Work request – Would you filter the listing below so that only lines with the word "FNull" remain?

# # # # # # #

(** Modelled from the spec: [BaseRouteHandler.authorize_connection] is
    not in this slice; the guards run to completion, in sequence, and a
    failing guard surfaces its own error, which ends the check. *)
Fixpoint run_guards (gs : list pyobj) (connection : Connection.t) : M World unit :=
  match gs with
  | [] => mret ()
  | g :: rest =>
      perform (guard_authorize g connection);;
      log (GuardRan g);;
      run_guards rest connection
  end.

Definition authorize_connection (self : ASGIRouteHandler.t) (connection : Connection.t)
    : M World unit :=
  run_guards (_resolve_guards self) connection.

(** The keyword arguments [handle] passes to the handler function. *)
Definition transport_kwargs (connection : Connection.t) : kwargs :=
  [("scope", Connection.scope connection);
   ("receive", Connection.receive connection);
   ("send", Connection.send connection)].

(** [ASGIRouteHandler.handle] *)
Definition handle (self : ASGIRouteHandler.t) (connection : Connection.t) : M World unit :=
  match _resolve_guards self with
  | [] => mret ()
  | _ :: _ => authorize_connection self connection
  end;;
  c ← invoke (ASGIRouteHandler.fn self) (transport_kwargs connection);
  perform (py_await c);;
  mret ().
End asgi_handlers.

(** The keyword arguments that [asgi] does not name itself; they travel
    through its [kwargs] to the handler class. *)
Module HandlerKwargs.
Record t := Build {
  dependencies : option (gmap string pyobj);
  dto : pyobj;
  return_dto : pyobj;
  middleware : option (list pyobj);
  signature_types : option (list pyobj);
  type_decoders : option (list pyobj);
  type_encoders : option (gmap string pyobj);
  parameters : option (gmap string pyobj);
}.
End HandlerKwargs.

(** The callable a handler class is: the constructor's arguments in the
    order of [ASGIRouteHandler_init]. *)
Definition handler_class : Type :=
  option (list string) → pyobj → option (gmap string pyobj) → pyobj → pyobj →
  option (gmap (Z + string) pyobj) → option (list pyobj) → option (list pyobj) →
  option string → option (gmap string pyobj) → option (gmap string pyobj) →
  option (list pyobj) → option (list pyobj) → option (gmap string pyobj) →
  option (gmap string pyobj) → bool → ASGIRouteHandler.t.

(** [asgi]: the configuration is fixed first, the returned [decorator]
    takes the function. *)
Definition asgi (path : option (list string))
    (exception_handlers : option (gmap (Z + string) pyobj))
    (guards : option (list pyobj)) (name : option string)
    (opt : option (gmap string pyobj)) (is_mount : bool)
    (signature_namespace : option (gmap string pyobj))
    (handler_class : handler_class) (kwargs : HandlerKwargs.t)
    : pyobj → ASGIRouteHandler.t :=
  λ fn,
    handler_class path fn (HandlerKwargs.dependencies kwargs)
      (HandlerKwargs.dto kwargs) (HandlerKwargs.return_dto kwargs)
      exception_handlers guards (HandlerKwargs.middleware kwargs) name opt
      signature_namespace (HandlerKwargs.signature_types kwargs)
      (HandlerKwargs.type_decoders kwargs) (HandlerKwargs.type_encoders kwargs)
      (HandlerKwargs.parameters kwargs) is_mount.

(** The object [Provide.__init__] inspects for generator semantics: the
    dependency, or [__call__] of a class dependency. *)
Definition entry_point (dependency : pyobj) : pyobj :=
  if negb (isclass dependency) then dependency else dunder_call dependency.

Definition generator_based (dependency : pyobj) : bool :=
  isgeneratorfunction (entry_point dependency) || isasyncgenfunction (entry_point dependency).




(** What [await callee(args)] does to the world. *)
Definition call_and_await `{!UserCode World} (callee : pyobj) (args : kwargs)
    (w : World) : (exn + pyobj) * World :=
  match py_call callee args w with
  | (inr c, w') => py_await c w'
  | (inl e, w') => (inl e, w')
  end.

(** [handle] returns [None]: the value the handler function produces is
    dropped, an exception is kept. *)
Definition discard {A} (r : exn + A) : exn + unit :=
  match r with inl e => inl e | inr _ => inr () end.

(** What invoking the dependency of a provider does to the world: the
    call, awaited when the provider is not classified synchronous. *)
Definition dependency_action `{!UserCode World} (p : Provide.t) (args : kwargs)
    (w : World) : (exn + pyobj) * World :=
  if Provide.has_sync_callable p
  then py_call (Provide.dependency p) args w
  else call_and_await (Provide.dependency p) args w.

(** What invoking the dependency of a provider once for each element of
    [calls] does, in order: the outcomes and the final world. *)
Fixpoint dependency_actions `{!UserCode World} (p : Provide.t) (calls : list kwargs)
    (w : World) : list (exn + pyobj) * World :=
  match calls with
  | [] => ([], w)
  | args :: rest =>
      let '(r, w1) := dependency_action p args w in
      let '(rs, w2) := dependency_actions p rest w1 in
      (r :: rs, w2)
  end.

(** A provider wraps a pure function [f]: invoking its dependency yields
    [f args] whatever the world and leaves the world as it was. *)
Definition wraps_pure `{!UserCode World} (p : Provide.t) (f : kwargs → pyobj) : Prop :=
  ∀ args w, dependency_action p args w = (inr (f args), w).

(** A result the cache can hold: any object but the sentinel. *)
Definition legal_result (v : pyobj) : Prop := v ≠ Empty.



(** The guards [gs] all let the connection pass, taking the world from
    [w] to [w']. *)
Inductive guards_pass `{!UserCode World} (connection : Connection.t)
    : list pyobj → World → World → Prop :=
| guards_pass_nil w : guards_pass connection [] w w
| guards_pass_cons g gs w w1 w2 :
    guard_authorize g connection w = (inr (), w1) →
    guards_pass connection gs w1 w2 →
    guards_pass connection (g :: gs) w w2.

(** In a merged mapping the child's entries win and the parent's fill in
    the rest. *)
Definition child_wins `{Countable K} {V} (parent child merged : gmap K V) : Prop :=
  ∀ k, merged !! k = match child !! k with
                     | Some v => Some v
                     | None => parent !! k
                     end.

(** The adapter [ensure_async_callable] makes of [f] is faithful: awaiting
    a call of it does what calling [f] does. *)
Definition adapter_faithful `{!Collaborators} `{!UserCode World} (f : pyobj) : Prop :=
  ∀ ident args (w : World),
    call_and_await (ensure_async_callable ident f) args w = py_call f args w.

(** An enclosing scope that configures nothing a handler could inherit. *)
Definition configures_nothing (parent : Router.t) : Prop :=
  default ∅ (Router.dependencies parent) = ∅
  ∧ default ∅ (Router.exception_handlers parent) = ∅
  ∧ default [] (Router.guards parent) = []
  ∧ default [] (Router.middleware parent) = []
  ∧ default ∅ (Router.opt parent) = ∅
  ∧ Router.signature_namespace parent = ∅
  ∧ default [] (Router.type_decoders parent) = []
  ∧ default ∅ (Router.type_encoders parent) = ∅
  ∧ Router.parameters parent = ∅.


(** The source a warning names. *)
Definition warning_source (w : warning) : pyobj :=
  match w with
  | SyncToThreadWithGenerator s | SyncToThreadWithAsyncCallable s
  | ImplicitSyncToThread s => s
  end.
(* ===== verification/_CoqProject ===== *)
-Q . S2P
Prelude.v
Arith.v
ListLib.v
RingBuf.v
Bitfield.v
UtAllocator.v
UtRefine.v
UtClaims.v
UtTable.v
Pq.v
Clock.v
Memory.v
SosState.v
Partial.v
Cspace.v
CspaceProofs.v
CspaceClaims.v
CspaceBoot.v
CspaceLife.v
CspaceDemo.v
FrameTable.v
FrameProofs.v
UtInterface.v
PageTable.v
AddrSpace.v
Nfs.v
Pager.v
FrameClaims.v
Boot.v
Dma.v
Morecore.v
Cpio.v
Pbuf.v
Rpc.v
RpcProofs.v
RpcClaims.v
NfsLib.v
NfsClaims.v
Victim.v
Vm.v
Serial.v
Vfs.v
ElfFile.v
Elf.v
Proc.v
Syscalls.v
VmClaims.v
CopyClaims.v
Picoro.v
ProcClaims.v
Sync.v
SyncClaims.v
(* ===== verification/ListLib.v ===== *)
(** * ListLib: the singly linked list of libutils

    Models libs/libutils/src/list.c and list.h over an explicit heap of nodes.
    A [list_t] object is an address whose [head] field is kept in [lists]; the
    nodes are kept in [nodes].  The null pointer is [0].  [malloc] is an
    argument: the address it returned, [0] when it failed.  Traversals run
    with one unit of fuel per allocated node, which the theorems show to be
    enough for every list that is not cyclic.

    [rep s l ps] says that the list object [l] holds the sequence [ps] of
    (address, data) pairs.  The theorems show that every operation implements
    the sequence operation it names, and leaves every node outside the list
    and every other list object unchanged. *)

From S2P Require Import Prelude.

Record list_node := Node { data : Z; next : Z }.

Record lheap := Lheap { nodes : gmap Z list_node; lists : gmap Z Z }.

(** ** Pointer access *)

Definition deref (p : Z) : M lheap list_node := fun s =>
  if p =? 0 then Err FNull
  else match nodes s !! p with Some n => Ok (n, s) | None => Err FBounds end.

Definition set_next (p q : Z) : M lheap unit :=
  n <- deref p ;;
  modify (fun s => Lheap (<[p := Node (data n) q]> (nodes s)) (lists s)).

Definition free_node (p : Z) : M lheap unit :=
  deref p ;;; modify (fun s => Lheap (delete p (nodes s)) (lists s)).

Definition get_head (l : Z) : M lheap Z := fun s =>
  match lists s !! l with Some h => Ok (h, s) | None => Err FNull end.

Definition set_head (l h : Z) : M lheap unit :=
  get_head l ;;; modify (fun s => Lheap (nodes s) (<[l := h]> (lists s))).

(** A loop over the nodes, from the address [p]: the body sees the address and
    the node and may leave the loop with a value. *)
Fixpoint walk {A} (fuel : nat) (p : Z) (body : Z -> list_node -> M lheap (option A))
    : M lheap (option A) :=
  match fuel with
  | O => fail FFuel
  | S fuel' =>
      if p =? 0 then ret None
      else
        n <- deref p ;;
        r <- body p n ;;
        match r with
        | Some a => ret (Some a)
        | None => walk fuel' (next n) body
        end
  end.

Definition walk_fuel : M lheap nat := gets (fun s => S (size (nodes s))).

(** ** Operations *)

Definition list_init (l : Z) : M lheap Z :=
  c_assert (negb (l =? 0)) ;;;
  modify (fun s => Lheap (nodes s) (<[l := 0]> (lists s))) ;;;
  ret 0.

Definition make_node (malloc_ret d : Z) : M lheap Z :=
  if malloc_ret =? 0 then ret 0
  else modify (fun s => Lheap (<[malloc_ret := Node d 0]> (nodes s)) (lists s)) ;;;
       ret malloc_ret.

Definition list_prepend_node (l node : Z) : M lheap Z :=
  c_assert (negb (l =? 0)) ;;;
  c_assert (negb (node =? 0)) ;;;
  h <- get_head l ;;
  set_next node h ;;;
  set_head l node ;;;
  ret 0.

Definition list_append_node (l node : Z) : M lheap Z :=
  c_assert (negb (l =? 0)) ;;;
  c_assert (negb (node =? 0)) ;;;
  set_next node 0 ;;;
  h <- get_head l ;;
  if h =? 0 then set_head l node ;;; ret 0
  else
    fuel <- walk_fuel ;;
    e <- walk fuel h (fun p n => if next n =? 0 then ret (Some p) else ret None) ;;
    match e with
    | Some p => set_next p node ;;; ret 0
    | None => fail FNull
    end.

Definition list_prepend (l d malloc_ret : Z) : M lheap Z :=
  n <- make_node malloc_ret d ;;
  if n =? 0 then ret (-1) else list_prepend_node l n.

Definition list_append (l d malloc_ret : Z) : M lheap Z :=
  n <- make_node malloc_ret d ;;
  if n =? 0 then ret (-1) else list_append_node l n.

Definition list_is_empty (l : Z) : M lheap bool :=
  c_assert (negb (l =? 0)) ;;;
  h <- get_head l ;; ret (h =? 0).

Definition list_exists (l d : Z) (cmp : Z -> Z -> Z) : M lheap bool :=
  c_assert (negb (l =? 0)) ;;;
  h <- get_head l ;;
  fuel <- walk_fuel ;;
  r <- walk fuel h (fun _ n => ret (if cmp (data n) d =? 0 then Some tt else None)) ;;
  ret (match r with Some _ => true | None => false end).

(** The loops that count carry the counter beside the pointer. *)
Fixpoint count_nodes (fuel : nat) (p i : Z) : M lheap Z :=
  match fuel with
  | O => fail FFuel
  | S fuel' => if p =? 0 then ret i else n <- deref p ;; count_nodes fuel' (next n) (i + 1)
  end.

Definition list_length (l : Z) : M lheap Z :=
  c_assert (negb (l =? 0)) ;;;
  h <- get_head l ;; fuel <- walk_fuel ;; count_nodes fuel h 0.

Fixpoint index_nodes (fuel : nat) (p i d : Z) (cmp : Z -> Z -> Z) : M lheap Z :=
  match fuel with
  | O => fail FFuel
  | S fuel' =>
      if p =? 0 then ret (-1)
      else
        n <- deref p ;;
        if cmp (data n) d =? 0 then ret i else index_nodes fuel' (next n) (i + 1) d cmp
  end.

Definition list_index (l d : Z) (cmp : Z -> Z -> Z) : M lheap Z :=
  c_assert (negb (l =? 0)) ;;;
  h <- get_head l ;; fuel <- walk_fuel ;; index_nodes fuel h 0 d cmp.

Definition list_foreach (l : Z) (action : Z -> M lheap Z) : M lheap Z :=
  c_assert (negb (l =? 0)) ;;;
  h <- get_head l ;;
  fuel <- walk_fuel ;;
  r <- walk fuel h (fun _ n =>
         res <- action (data n) ;; ret (if res =? 0 then None else Some res)) ;;
  ret (match r with Some res => res | None => 0 end).

Definition list_action (l d : Z) (cmp : Z -> Z -> Z) (action : Z -> M lheap unit) : M lheap Z :=
  c_assert (negb (l =? 0)) ;;;
  h <- get_head l ;;
  fuel <- walk_fuel ;;
  r <- walk fuel h (fun _ n =>
         if cmp (data n) d =? 0 then action (data n) ;;; ret (Some tt) else ret None) ;;
  ret (match r with Some _ => 0 | None => 1 end).

Fixpoint remove_nodes (fuel : nat) (l prev p d : Z) (cmp : Z -> Z -> Z) (should_free : bool)
    : M lheap Z :=
  match fuel with
  | O => fail FFuel
  | S fuel' =>
      if p =? 0 then ret (-1)
      else
        n <- deref p ;;
        if cmp (data n) d =? 0 then
          (if prev =? 0 then set_head l (next n) else set_next prev (next n)) ;;;
          (if should_free then free_node p else ret tt) ;;;
          ret 0
        else remove_nodes fuel' l p (next n) d cmp should_free
  end.

Definition remove (l d : Z) (cmp : Z -> Z -> Z) (should_free : bool) : M lheap Z :=
  c_assert (negb (l =? 0)) ;;;
  h <- get_head l ;; fuel <- walk_fuel ;; remove_nodes fuel l 0 h d cmp should_free.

# # # # # # #

Response to this exercise –
  if p =? 0 then Err FNull
  match lists s !! l with Some h => Ok (h, s) | None => Err FNull end.
    | None => fail FNull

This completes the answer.